On Match Day, medical students across the country learn where the next chapter in their medical careers will take them. Destinations are learned simultaneously across all medical schools, so this morning at 6am HST, 71 JABSOM students, along with their families and friends, packed the auditorium and overflow rooms in the Medical Education Building.

"Just being able to open that envelope and see where I was going was just amazing, and now it's hitting me that I'm going to be a doctor soon," Lee said.

Lee, a Native Hawaiian born and raised in Pearl City who attended Kamehameha, learned she will continue serving her state as part of JABSOM's Psychiatry residency program.
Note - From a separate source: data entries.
(* ===== verification/Miner.v ===== *)
(** * Block building (src/src/mining/template.rs, src/src/mining/block_builder.rs)

    The template that a node makes of its chain and its mempool (which transactions it packs
    and the pass that brings the packed set under the congestion fee floor), the candidate
    block that a miner builds from it (the coinbase with the claimable fees, the header and
    its anchor), the finished block and the split of the nonce space between the workers;
    and how such a block fares in the validation of [BlockValidation].

    Stealth-address generation, the anchor, the supply commitment hash and the byte encoding
    of a transaction are parameters. *)

From stdpp Require Import gmap list.
From S2P Require Import Prelude Constants Types Emission FeeMarket Ledger Utxo Mempool TxValidation BlockValidation ForkSignal.

Module Miner.
Import Types TxValidation BlockValidation.

(** ** The template *)

Definition COINBASE_HEADROOM : Z := 10 * 1024.
Definition MAX_TEMPLATE_TXS : Z := 4096.
Definition template_budget : Z := saturating_sub MAX_BLOCK_SIZE COINBASE_HEADROOM.

Definition congestion_pct_for_size (block_size : Z) : Z := wrap u64_max (block_size * 100 / MAX_BLOCK_SIZE).

Definition dynamic_min_fee (tx_size congestion_pct : Z) : option Z :=
  let mult_x100 := FeeMarket.congestion_multiplier congestion_pct in
  v ← checked_mul u64_max tx_size MIN_FEE_PER_BYTE;
  w ← checked_mul u64_max v mult_x100;
  Some (w / 100).

(** What the template reads of the chain. *)
Record ChainView := mkView {
  tip_height : Z;
  tip_hash : Z;
  tip_timestamp : Z;
  next_target : Z;
  next_difficulty : Z;
  chain_network : NetworkType;
  utxos : UtxoSet }.

(** A field of the JSON template: absent (or of another JSON type), not hexadecimal (or not
    a number), or a value. *)
Inductive Field (A : Type) := Missing | Malformed | Is (a : A).
Arguments Missing {A}.
Arguments Malformed {A}.
Arguments Is {A} a.

Record Template := mkTemplate {
  t_height : Field Z;
  t_prev_hash : Field Z;
  t_timestamp : Field Z;
  t_target : Field Z;
  t_difficulty : Field Z;
  (** the decoded bytes, whatever their number *)
  t_network_magic : Field (list Z);
  t_total_supply : Field Z;
  t_total_burned : Field Z;
  t_transactions : list (Field (list Z)) }.

Section Build.
Context (E : Env).
(** [borsh::to_vec] and [borsh::from_slice] of a transaction. *)
Context (to_vec : Transaction -> option (list Z)) (from_slice : list Z -> option Transaction).
Abbreviation size_of := (TxValidation.tx_size (crypto E)) (only parsing).

(** The arm [Some(floor) if tx.fee >= floor]. *)
Definition clears_floor (congestion_pct : Z) (t : Transaction) : bool :=
  match dynamic_min_fee (size_of t) congestion_pct with
  | Some floor => floor <=? fee t
  | None => false
  end.

(** [Blockchain::validate_transaction] *)
Definition validate_transaction (v : ChainView) (t : Transaction) : result Error unit :=
  validate_transaction_for_network (crypto E) t (utxos v) (wrap u64_max (tip_height v + 1)) (chain_network v).

Definition pack_one (v : ChainView) (st : Z * list Transaction) (t : Transaction) : Z * list Transaction :=
  let '(running_size, included) := st in
  if negb (is_ok (validate_transaction v t)) then st
  else
    let prospective := saturating_add u64_max running_size (size_of t) in
    if clears_floor (congestion_pct_for_size prospective) t then (prospective, included ++ [t]) else st.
"It means a lot. It's one of the main reasons I went into medicine, to begin with," Lee said. "Being able to stay home and train with the population that I'm going to work with in the future was really important to me."

With the state continuing to face a physician shortage, JABSOM had a strong showing in the primary care specialties that Hawaiʻi needs the most.
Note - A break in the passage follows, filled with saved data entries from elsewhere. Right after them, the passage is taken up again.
Record Reservation := mkReservation { by_tx : Z; res_height : Z }.

Definition RESERVATION_EXPIRY_BLOCKS : Z := 300.

Record ReservationConflict := mkConflict { conflict_key : Z * Z; existing : option Reservation }.

Record Balance := mkBalance {
  utxos : gmap (Z * Z) UTXO;
  reservations : gmap (Z * Z) Reservation;
  key_image_index : gmap Z (Z * Z) }.

Definition new : Balance := mkBalance ∅ ∅ ∅.

Definition add_utxo (w : Balance) (u : UTXO) : Balance :=
  let key := utxo_key u in
  mkBalance (<[key := u]> (utxos w)) (reservations w) (<[key_image u := key]> (key_image_index w)).

Definition from_utxos (l : list UTXO) : Balance := fold_left add_utxo l new.

Definition lookup_by_key_image (w : Balance) (ki : Z) : option (Z * Z) :=
  key ← key_image_index w !! ki;
  match utxos w !! key with
  | Some u => if spent u then None else Some key
  | None => None
  end.

Definition remove_output (w : Balance) (key : Z * Z) : Balance :=
  match utxos w !! key with
  | Some u => mkBalance (delete key (utxos w)) (delete key (reservations w)) (delete (key_image u) (key_image_index w))
  | None => w
  end.

Definition remove_outputs (w : Balance) (outputs : list (Z * Z)) : Balance * Z :=
  fold_left (fun '(w, removed) key =>
    (remove_output w key, if bool_decide (is_Some (utxos w !! key)) then removed + 1 else removed)) outputs (w, 0).

Definition mark_spent (w : Balance) (key : Z * Z) : Balance :=
  mkBalance (alter (set_spent true) key (utxos w)) (delete key (reservations w)) (key_image_index w).

Definition mark_spent_by_key_image (w : Balance) (ki : Z) : Balance :=
  match lookup_by_key_image w ki with Some key => mark_spent w key | None => w end.

Definition unmark_spent_by_key_image (w : Balance) (ki : Z) : Balance * bool :=
  match key_image_index w !! ki with
  | None => (w, false)
  | Some key =>
      match utxos w !! key with
      | Some u => if spent u
                  then (mkBalance (<[key := set_spent false u]> (utxos w)) (reservations w) (key_image_index w), true)
                  else (w, false)
      | None => (w, false)
      end
  end.

Definition is_reserved (w : Balance) (key : Z * Z) (current_height : Z) : bool :=
  match reservations w !! key with
  | Some r => current_height <? saturating_add u64_max (res_height r) RESERVATION_EXPIRY_BLOCKS
  | None => false
  end.

Definition is_available (w : Balance) (current_height min_age : Z) (u : UTXO) : bool :=
  negb (spent u) && (saturating_add u64_max (height u) min_age <=? current_height)
  && match lock_height u with Some lh => lh <=? current_height | None => true end
  && negb (is_reserved w (utxo_key u) current_height).

(** [.map(|u| u.amount).sum()] over the values of the map that pass the filter. *)
Definition sum_amounts (p : UTXO -> bool) (m : gmap (Z * Z) UTXO) : Z :=
  map_fold (fun _ u a => if p u then saturating_add u64_max a (amount u) else a) 0 m.

Definition total (w : Balance) : Z := sum_amounts (fun u => negb (spent u)) (utxos w).

Definition spendable (w : Balance) (current_height min_age : Z) : Z :=
  sum_amounts (is_available w current_height min_age) (utxos w).

Definition available_utxos (w : Balance) (current_height min_age : Z) : gmap (Z * Z) UTXO :=
  filter (fun '(_, u) => is_available w current_height min_age u = true) (utxos w).

Definition is_locked (current_height : Z) (u : UTXO) : bool :=
  negb (spent u) && match lock_height u with Some lh => current_height <? lh | None => false end.

Definition locked_balance (w : Balance) (current_height : Z) : Z := sum_amounts (is_locked current_height) (utxos w).

Definition set_reservations (w : Balance) (r : gmap (Z * Z) Reservation) : Balance :=
  mkBalance (utxos w) r (key_image_index w).

Definition reserve_utxos (w : Balance) (keys : list (Z * Z)) (tx current_height : Z)
  : Balance * result ReservationConflict unit :=
  match List.find (fun k => is_reserved w k current_height) keys with
  | Some k => (w, Err (mkConflict k (reservations w !! k)))
  | None =>
      (set_reservations w (fold_left (fun r k => <[k := mkReservation tx current_height]> r) keys (reservations w)), Ok tt)
  end.

Definition release_reservations_by_tx (w : Balance) (tx : Z) : Balance * Z :=
  (set_reservations w (filter (fun '(_, r) => by_tx r <> tx) (reservations w)),
   Z.of_nat (size (filter (fun '(_, r) => by_tx r = tx) (reservations w)))).

Definition expired (current_height : Z) (r : Reservation) : bool :=
  saturating_add u64_max (res_height r) RESERVATION_EXPIRY_BLOCKS <=? current_height.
66 percent of the Class of 2025 will enter Internal Medicine, Pediatrics, Family Medicine or OB-GYN. Amanda Tsuhako, an Iolani graduate, is one of them.

"It's so important to me to stay home here in Hawaiʻi and take care of the patients I want to help in the future. I plan to stay home and hopefully move to a neighbor island," she said.

Working on a neighbor island was never on her mind until she visited Lānaʻi during her second year at JABSOM. 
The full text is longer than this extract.